What you should do -> The entire listing below must be written out word for word.

Available records ->

= Beginning of Section =

(** [ev_lia] reads the comparisons of versions as integer arithmetic. *)
Ltac ev_lia :=
  repeat match goal with
    | H : ev_lt _ _ = true |- _ => rewrite ev_lt_iff in H
    | H : ev_le _ _ = true |- _ => rewrite ev_le_iff in H
    | H : ev_lt _ _ = false |- _ => rewrite ev_lt_nle, ev_le_iff in H
    | H : ev_le _ _ = false |- _ => rewrite ev_le_nlt, ev_lt_iff in H
    | |- ev_lt _ _ = true => rewrite ev_lt_iff
    | |- ev_le _ _ = true => rewrite ev_le_iff
    | |- ev_lt _ _ = false => rewrite ev_lt_nle, ev_le_iff
    | |- ev_le _ _ = false => rewrite ev_le_nlt, ev_lt_iff
    end; (lia || (try subst; simpl in *; lia)).

Lemma ev_MAX_spec a b : (ev_le a b = true ∧ ev_MAX a b = b) ∨ (ev_lt b a = true ∧ ev_MAX a b = a).
Proof. unfold ev_MAX. destruct (ev_lt b a) eqn:E; [by right|]. left. split; [ev_lia|done]. Qed.

(** ** The order of objects *)

(** A comparison that is a total preorder. *)
Record cmp_laws {A} (f : A → A → comparison) : Prop := {
  cmp_opp : ∀ x y, f y x = CompOpp (f x y);
  cmp_trans : ∀ x y z, f x y = Lt → f y z = Lt → f x z = Lt;
  cmp_eq : ∀ x y z, f x y = Eq → f x z = f y z
}.

Lemma cmp_laws_Z {A} (g : A → Z) : cmp_laws (λ x y, g x ?= g y).
Proof.
  split; intros x y; [by rewrite Z.compare_antisym|intros z; rewrite !Z.compare_lt_iff; lia|].
  intros z E%Z.compare_eq. by rewrite E.
Qed.
Lemma str_cmp_laws : cmp_laws str_cmp.
Proof.
  split.
  - intros x. induction x as [|a x IH]; intros [|b y]; simpl; try done. rewrite (Z.compare_antisym a b).
    destruct (a ?= b); simpl; [apply IH|done|done].
  - intros x. induction x as [|a x IH]; intros [|b y] [|c z]; simpl; try done.
    destruct (Z.compare_spec a b), (Z.compare_spec b c); try done; subst; intros H1 H2.
    + rewrite Z.compare_refl. by eapply IH.
    + by rewrite (proj2 (Z.compare_lt_iff b c)).
    + by rewrite (proj2 (Z.compare_lt_iff a c)).
    + by rewrite (proj2 (Z.compare_lt_iff a c)) by lia.
  - intros x. induction x as [|a x IH]; intros [|b y] z; simpl; try done. destruct (Z.compare_spec a b) as [->| |]; try done.
    intros E. destruct z as [|c z]; [done|]. destruct (b ?= c); [by apply IH|done|done].
Qed.
Lemma str_cmp_eq a b : str_cmp a b = Eq → a = b.
Proof.
  revert b. induction a as [|x a IH]; intros [|y b]; simpl; try done. destruct (Z.compare_spec x y) as [->| |]; try done.
  intros E. by rewrite (IH b).
Qed.
Lemma cmp_laws_proj {A B} (g : A → B) f : cmp_laws f → cmp_laws (λ x y, f (g x) (g y)).
Proof. intros [H1 H2 H3]. split; intros; [apply H1|by eapply H2|by apply H3]. Qed.
Lemma cmp_laws_then {A} (f g : A → A → comparison) : cmp_laws f → cmp_laws g → cmp_laws (λ x y, then_cmp (f x y) (g x y)).
Proof.
  intros [F1 F2 F3] [G1 G2 G3]. split.
  - intros x y. rewrite F1, G1. by destruct (f x y).
  - intros x y z. unfold then_cmp. destruct (f x y) eqn:E1; [| |done].
    + rewrite (F3 x y z E1). destruct (f y z); [by apply G2|done|done].
    + intros _. destruct (f y z) eqn:E2; [| |done]; intros _.
      * pose proof (F3 _ _ x E2) as E3. rewrite !(F1 x), E1 in E3. by destruct (f x z).
      * by rewrite (F2 _ _ _ E1 E2).
  - intros x y z. unfold then_cmp. destruct (f x y) eqn:E1; [|done|done]. intros E2. rewrite (F3 x y z E1). destruct (f y z); [by apply G3|done|done].
Qed.
Lemma hobj_cmp_laws : cmp_laws hobj_cmp.
Proof.
  unfold hobj_cmp. repeat apply cmp_laws_then; try apply (cmp_laws_Z _); try apply (cmp_laws_proj _ _ str_cmp_laws).
Qed.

= End of Section =

Your solution ->
(** [ev_lia] reads the comparisons of versions as integer arithmetic. *)
Ltac ev_lia :=
  repeat match goal with
    | H : ev_lt _ _ = true |- _ => rewrite ev_lt_iff in H
    | H : ev_le _ _ = true |- _ => rewrite ev_le_iff in H
    | H : ev_lt _ _ = false |- _ => rewrite ev_lt_nle, ev_le_iff in H
    | H : ev_le _ _ = false |- _ => rewrite ev_le_nlt, ev_lt_iff in H
    | |- ev_lt _ _ = true => rewrite ev_lt_iff
    | |- ev_le _ _ = true => rewrite ev_le_iff
    | |- ev_lt _ _ = false => rewrite ev_lt_nle, ev_le_iff
    | |- ev_le _ _ = false => rewrite ev_le_nlt, ev_lt_iff
    end; (lia || (try subst; simpl in *; lia)).

Lemma ev_MAX_spec a b : (ev_le a b = true ∧ ev_MAX a b = b) ∨ (ev_lt b a = true ∧ ev_MAX a b = a).
Proof. unfold ev_MAX. destruct (ev_lt b a) eqn:E; [by right|]. left. split; [ev_lia|done]. Qed.

(** ** The order of objects *)

(** A comparison that is a total preorder. *)
Record cmp_laws {A} (f : A → A → comparison) : Prop := {
  cmp_opp : ∀ x y, f y x = CompOpp (f x y);
  cmp_trans : ∀ x y z, f x y = Lt → f y z = Lt → f x z = Lt;
  cmp_eq : ∀ x y z, f x y = Eq → f x z = f y z
}.

Lemma cmp_laws_Z {A} (g : A → Z) : cmp_laws (λ x y, g x ?= g y).
Proof.
  split; intros x y; [by rewrite Z.compare_antisym|intros z; rewrite !Z.compare_lt_iff; lia|].
  intros z E%Z.compare_eq. by rewrite E.
Qed.
Lemma str_cmp_laws : cmp_laws str_cmp.
Proof.
  split.
  - intros x. induction x as [|a x IH]; intros [|b y]; simpl; try done. rewrite (Z.compare_antisym a b).
    destruct (a ?= b); simpl; [apply IH|done|done].
  - intros x. induction x as [|a x IH]; intros [|b y] [|c z]; simpl; try done.
    destruct (Z.compare_spec a b), (Z.compare_spec b c); try done; subst; intros H1 H2.
    + rewrite Z.compare_refl. by eapply IH.
    + by rewrite (proj2 (Z.compare_lt_iff b c)).
    + by rewrite (proj2 (Z.compare_lt_iff a c)).
    + by rewrite (proj2 (Z.compare_lt_iff a c)) by lia.
  - intros x. induction x as [|a x IH]; intros [|b y] z; simpl; try done. destruct (Z.compare_spec a b) as [->| |]; try done.
    intros E. destruct z as [|c z]; [done|]. destruct (b ?= c); [by apply IH|done|done].
Qed.
Lemma str_cmp_eq a b : str_cmp a b = Eq → a = b.
Proof.
  revert b. induction a as [|x a IH]; intros [|y b]; simpl; try done. destruct (Z.compare_spec x y) as [->| |]; try done.
  intros E. by rewrite (IH b).
Qed.
Lemma cmp_laws_proj {A B} (g : A → B) f : cmp_laws f → cmp_laws (λ x y, f (g x) (g y)).
Proof. intros [H1 H2 H3]. split; intros; [apply H1|by eapply H2|by apply H3]. Qed.
Lemma cmp_laws_then {A} (f g : A → A → comparison) : cmp_laws f → cmp_laws g → cmp_laws (λ x y, then_cmp (f x y) (g x y)).
Proof.
  intros [F1 F2 F3] [G1 G2 G3]. split.
  - intros x y. rewrite F1, G1. by destruct (f x y).
  - intros x y z. unfold then_cmp. destruct (f x y) eqn:E1; [| |done].
    + rewrite (F3 x y z E1). destruct (f y z); [by apply G2|done|done].
    + intros _. destruct (f y z) eqn:E2; [| |done]; intros _.
      * pose proof (F3 _ _ x E2) as E3. rewrite !(F1 x), E1 in E3. by destruct (f x z).
      * by rewrite (F2 _ _ _ E1 E2).
  - intros x y z. unfold then_cmp. destruct (f x y) eqn:E1; [|done|done]. intros E2. rewrite (F3 x y z E1). destruct (f y z); [by apply G3|done|done].
Qed.
Lemma hobj_cmp_laws : cmp_laws hobj_cmp.
Proof.
  unfold hobj_cmp. repeat apply cmp_laws_then; try apply (cmp_laws_Z _); try apply (cmp_laws_proj _ _ str_cmp_laws).
Qed.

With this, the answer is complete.